“Traditional endpoint controls like EDR focus on the OS level and miss in-session browser activity, while network tools like firewalls can’t inspect HTTPS-encrypted sessions or user actions within apps. They lack visibility into browser telemetry, shadow IT, malicious extensions, and data flows, leaving gaps that attackers exploit via phishing, session hijacking, and zero-days,” said Amit Jaju, global partner/senior managing director – India at Ankura Consulting. He added that web browsers pose risks even in controlled environments because they inherently process untrusted internet code, enabling zero-day exploits, malicious extensions acting as supply chain attacks, and credential theft that bypasses perimeter defenses.
CrowdStrike said the Seraphic acquisition will allow it to extend the Falcon platform deeper into in-browser activity. With Seraphic, the company aims to transform the SOC by correlating trillions of endpoint signals with deep, in-session browser telemetry. This will allow the Falcon platform to understand user intent, application context, and data flow in real time.

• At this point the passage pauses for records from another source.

Definition draw_indx_offset_string (packet : list byte) : string :=
  let f name := packet_field ("PM4_CP_DRAW_INDX_OFFSET." +:+ name) packet in
  let source := f "bitfields0.SOURCE_SELECT" in
  "DrawIndexOffset(" +:+
  (if source =? enumerator "DI_SRC_SEL_AUTO_INDEX" then
     "AutoIndex,NumIndices:" +:+ pretty (f "bitfields2.NUM_INDICES") +:+ ",NumInstances:"
     +:+ pretty (f "bitfields1.NUM_INSTANCES") +:+ ")"
   else if source =? enumerator "DI_SRC_SEL_DMA" then
     "NumIndices:" +:+ pretty (f "bitfields2.NUM_INDICES") +:+ ",NumInstances:"
     +:+ pretty (f "bitfields1.NUM_INSTANCES") +:+ ",IndexBase:0x" +:+ hex (f "INDX_BASE") +:+ ")"
   else ")").

Definition address_of (hi lo : Z) : Z := Z.lor (Z.shiftl hi 32) lo.

Definition draw_indirect_string (packet : list byte) : string :=
  let f name := packet_field ("PM4_CP_DRAW_INDIRECT." +:+ name) packet in
  "DrawIndirect(Indirect:0x" +:+ pretty (address_of (f "bitfields2.INDIRECT_HI") (f "bitfields1.INDIRECT_LO")) +:+ ")".

Definition draw_indx_indirect_string (packet : list byte) : string :=
  let f name := packet_field ("PM4_CP_DRAW_INDX_INDIRECT." +:+ name) packet in
  "DrawIndexIndirect(IndexBase:0x" +:+ hex (address_of (f "bitfields2.INDX_BASE_HI") (f "bitfields1.INDX_BASE_LO"))
  +:+ ",MaxIndices:" +:+ pretty (f "bitfields3.MAX_INDICES") +:+ ",Indirect:0x"
  +:+ hex (address_of (f "bitfields5.INDIRECT_HI") (f "bitfields4.INDIRECT_LO")) +:+ ")".

(** The variants of [CP_DRAW_INDIRECT_MULTI]. *)
Definition multi_normal_string (packet : list byte) : string :=
  let f name := packet_field ("PM4_CP_DRAW_INDIRECT_MULTI_INDIRECT_OP_NORMAL." +:+ name) packet in
  "DrawIndirectMulti(DrawCount:" +:+ pretty (f "DRAW_COUNT") +:+ ",Indirect:0x" +:+ hex (f "INDIRECT") +:+ ",Stride:"
  +:+ pretty (f "STRIDE") +:+ ",DstOff:" +:+ pretty (f "bitfields1.DST_OFF") +:+ ")".

Definition multi_indexed_string (packet : list byte) : string :=
  let f name := packet_field ("PM4_CP_DRAW_INDIRECT_MULTI_INDEXED." +:+ name) packet in
  "DrawIndirectMultiIndexed(DrawCount:" +:+ pretty (f "DRAW_COUNT") +:+ ",Index:0x" +:+ hex (f "INDEX")
  +:+ ",MaxIndices:" +:+ pretty (f "MAX_INDICES") +:+ ",Indirect:0x" +:+ hex (f "INDIRECT") +:+ ",Stride:"
  +:+ pretty (f "STRIDE") +:+ ",DstOff:" +:+ pretty (f "bitfields1.DST_OFF") +:+ ")".

Definition multi_indirect_string (packet : list byte) : string :=
  let f name := packet_field ("PM4_CP_DRAW_INDIRECT_MULTI_INDIRECT." +:+ name) packet in
  "DrawIndirectMultiIndirect(DrawCount:" +:+ pretty (f "DRAW_COUNT") +:+ ",Indirect:0x" +:+ hex (f "INDIRECT")
  +:+ ",IndirectCount:" +:+ pretty (f "INDIRECT_COUNT") +:+ ",Stride:" +:+ pretty (f "STRIDE") +:+ ",DstOff:"
  +:+ pretty (f "bitfields1.DST_OFF") +:+ ")".

Definition multi_indirect_indexed_string (packet : list byte) : string :=
  let f name := packet_field ("PM4_CP_DRAW_INDIRECT_MULTI_INDIRECT_INDEXED." +:+ name) packet in
  "DrawIndirectMultiIndirectIndexed(DrawCount:" +:+ pretty (f "DRAW_COUNT") +:+ ",Index:0x" +:+ hex (f "INDEX")
  +:+ ",MaxIndices:" +:+ pretty (f "MAX_INDICES") +:+ ",Indirect:0x" +:+ hex (f "INDIRECT") +:+ ",IndirectCount:"
  +:+ pretty (f "INDIRECT_COUNT") +:+ ",Stride:" +:+ pretty (f "STRIDE") +:+ ",DstOff:"
  +:+ pretty (f "bitfields1.DST_OFF") +:+ ")".

Definition draw_indirect_multi_string (submit_index va_addr : Z) : Reads string :=
  base_packet ← read_struct "PM4_CP_DRAW_INDIRECT_MULTI_INDIRECT_OP_NORMAL" submit_index va_addr;
  let op := packet_field "PM4_CP_DRAW_INDIRECT_MULTI_INDIRECT_OP_NORMAL.bitfields1.OPCODE" base_packet in
  if op =? enumerator "INDIRECT_OP_NORMAL" then mret (multi_normal_string base_packet)
  else if op =? enumerator "INDIRECT_OP_INDEXED" then
    packet ← read_struct "PM4_CP_DRAW_INDIRECT_MULTI_INDEXED" submit_index va_addr; mret (multi_indexed_string packet)
  else if op =? enumerator "INDIRECT_OP_INDIRECT_COUNT" then
    packet ← read_struct "PM4_CP_DRAW_INDIRECT_MULTI_INDIRECT" submit_index va_addr; mret (multi_indirect_string packet)
  else if op =? enumerator "INDIRECT_OP_INDIRECT_COUNT_INDEXED" then
    packet ← read_struct "PM4_CP_DRAW_INDIRECT_MULTI_INDIRECT_INDEXED" submit_index va_addr;
    mret (multi_indirect_indexed_string packet)
  else mret "".

Definition draw_auto_string (packet : list byte) : string :=
  "DrawAuto(NumInstances:" +:+ pretty (packet_field "PM4_CP_DRAW_AUTO.bitfields1.NUM_INSTANCES" packet)
  +:+ ",CounterBuffer:" +:+ pretty (packet_field "PM4_CP_DRAW_AUTO.NUM_VERTICES_BASE" packet) +:+ ")".

Definition exec_cs_indirect_string (packet : list byte) : string :=
  let f name := packet_field ("PM4_CP_EXEC_CS_INDIRECT." +:+ name) packet in
  "ExecCsIndirect(x:" +:+ pretty (f "bitfields2.LOCALSIZEX") +:+ ",y:" +:+ pretty (f "bitfields2.LOCALSIZEY") +:+ ",z:"
  +:+ pretty (f "bitfields2.LOCALSIZEZ") +:+ ",Addr:0x" +:+ hex (f "ADDR") +:+ ")".

Definition exec_cs_string (packet : list byte) : string :=
  let f name := packet_field ("PM4_CP_EXEC_CS." +:+ name) packet in
  "ExecCsIndirect(x:" +:+ pretty (f "bitfields1.NGROUPS_X") +:+ ",y:" +:+ pretty (f "bitfields2.NGROUPS_Y") +:+ ",z:"
  +:+ pretty (f "bitfields3.NGROUPS_Z") +:+ ")".

Definition blit_string (count : Z) (packet : list byte) : string :=
  let f name := packet_field ("PM4_CP_BLIT." +:+ name) packet in
  let op := f "bitfields0.OP" in
  "CpBlit(op:" +:+
  (if op =? enumerator "BLIT_OP_FILL" then "BLIT_OP_FILL"
   else if op =? enumerator "BLIT_OP_COPY" then "BLIT_OP_COPY"
   else if op =? enumerator "BLIT_OP_SCALE" then "BLIT_OP_SCALE" else "") +:+
  (if 2 <? count then
     ",srcX1:" +:+ pretty (f "bitfields1.SRC_X1") +:+ ",srcY1:" +:+ pretty (f "bitfields1.SRC_Y1") +:+ ",srcX2:"
     +:+ pretty (f "bitfields2.SRC_X2") +:+ ",srcY2:" +:+ pretty (f "bitfields2.SRC_Y2") +:+ ",dstX1:"
     +:+ pretty (f "bitfields3.DST_X1") +:+ ",dstX1:" +:+ pretty (f "bitfields3.DST_Y1") +:+ ",dstX2:"
     +:+ pretty (f "bitfields4.DST_X2") +:+ ",dstX2:" +:+ pretty (f "bitfields4.DST_Y2")
   else "") +:+ ")".

(** [None] for a type that is no resolve. *)
Definition resolve_string (t : SyncType) : option string :=
  match t with
  | kColorSysMemToGmemResolve => Some "Resolve(Color,SysMem-To-Gmem)"
  | kColorGmemToSysMemResolve => Some "Resolve(Color,Gmem-To-SysMem)"
  | kColorGmemToSysMemResolveAndClear => Some "Resolve(Color,Gmem-To-SysMem,ClearGmem)"
  | kColorClearGmem => Some "Resolve(Color,ClearGmem)"
  | kDepthSysMemToGmemResolve => Some "Resolve(Depth,SysMem-To-Gmem)"
  | kDepthGmemToSysMemResolve => Some "Resolve(Depth,Gmem-To-SysMem)"
  | kDepthGmemToSysMemResolveAndClear => Some "Resolve(Depth,Gmem-To-SysMem,ClearGmem)"
  | kDepthClearGmem => Some "Resolve(Depth,ClearGmem)"
  | _ => None
  end.

(** [OutOfBounds] where a table has no entry: the source goes through the null
    pointer. *)
Definition event_write_string (opcode : Z) (t : SyncType) : outcome string :=
  match resolve_string t with
  | Some s => Done s
  | None =>
      match GetPacketInfo opcode with
      | Some info =>
          match pi_fields info with
          | f :: _ =>
              match GetEnumString (default 255 (pf_enum_handle f)) (SyncType_to_Z t) with
              | Some s => Done ("CpEventWrite(type:" +:+ s +:+ ")")
              | None => OutOfBounds
              end
          | [] => OutOfBounds
          end
      | None => OutOfBounds
      end
  end.

(** The header is that of a type-7 packet. *)
Definition GetEventString (submit_index va_addr header : Z) (state_tracker : EmulateStateTracker) : Reads string :=
  let opcode := type7_opcode header in
  let count := type7_count header in
  if opcode =? CP_DRAW_INDX then
    packet ← read_struct "PM4_CP_DRAW_INDX" submit_index va_addr; mret (draw_indx_string packet)
  else if opcode =? CP_DRAW_INDX_OFFSET then
    packet ← read_dwords "PM4_CP_DRAW_INDX_OFFSET" count submit_index va_addr; mret (draw_indx_offset_string packet)
  else if opcode =? CP_DRAW_INDIRECT then
    packet ← read_struct "PM4_CP_DRAW_INDIRECT" submit_index va_addr; mret (draw_indirect_string packet)
  else if opcode =? CP_DRAW_INDX_INDIRECT then
    packet ← read_struct "PM4_CP_DRAW_INDX_INDIRECT" submit_index va_addr; mret (draw_indx_indirect_string packet)
  else if opcode =? CP_DRAW_INDIRECT_MULTI then draw_indirect_multi_string submit_index va_addr
  else if opcode =? CP_DRAW_AUTO then
    packet ← read_struct "PM4_CP_DRAW_AUTO" submit_index va_addr; mret (draw_auto_string packet)
  else if opcode =? CP_EXEC_CS_INDIRECT then
    packet ← read_struct "PM4_CP_EXEC_CS_INDIRECT" submit_index va_addr; mret (exec_cs_indirect_string packet)
  else if opcode =? CP_EXEC_CS then
    packet ← read_struct "PM4_CP_EXEC_CS" submit_index va_addr; mret (exec_cs_string packet)
  else if opcode =? CP_BLIT then
    packet ← read_dwords "PM4_CP_BLIT" count submit_index va_addr; mret (blit_string count packet)
  else if opcode =? CP_EVENT_WRITE7 then
    sync_type ← GetSyncType submit_index va_addr opcode state_tracker;
    given (event_write_string opcode sync_type)
  else if opcode =? CP_WAIT_MEM_WRITES then mret "CpWaitMemWrites()"
  else if opcode =? CP_WAIT_FOR_IDLE then mret "CpWaitForIdle()"
  else if opcode =? CP_WAIT_FOR_ME then mret "CpWaitForMe()"
  else mret "".

(** ** Draws *)

Definition ShouldIgnoreEventDuringCorrelation (submit_index va_addr header : Z) : Reads bool :=
  if negb (type7_opcode header =? CP_DRAW_INDX_OFFSET) then mret false
  else
    packet ← read_dwords "PM4_CP_DRAW_INDX_OFFSET" (type7_count header) submit_index va_addr;
    mret (packet_field "PM4_CP_DRAW_INDX_OFFSET.bitfields0.PRIM_TYPE" packet =? enumerator "DI_PT_RECTLIST").

Definition GetIndexCount (submit_index va_addr header : Z) : Reads Z :=
  if type7_opcode header =? CP_DRAW_INDX then
    packet ← read_struct "PM4_CP_DRAW_INDX" submit_index va_addr;
    mret (packet_field "PM4_CP_DRAW_INDX.bitfields2.NUM_INDICES" packet)
  else if type7_opcode header =? CP_DRAW_INDX_OFFSET then
    packet ← read_dwords "PM4_CP_DRAW_INDX_OFFSET" (type7_count header) submit_index va_addr;
    mret (packet_field "PM4_CP_DRAW_INDX_OFFSET.bitfields2.NUM_INDICES" packet)
  else mret 0.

“Seraphic’s true USP lies in its ability to make the browser session itself a governable security surface, rather than treating the browser as a passive extension of the endpoint,” said Sanchit Vir Gogia, chief analyst at Greyhound Research. “Most enterprise security stacks stop at device health and identity validation. They confirm who logged in and from what device, but they lose visibility once the user begins interacting inside SaaS applications. Seraphic addresses this by enforcing policy inside the live browser session, covering user actions, session behaviour, and data movement that never touches disk and never triggers network anomalies. When integrated into CrowdStrike Falcon, it moves from detecting threats around user activity to governing behaviour during it.”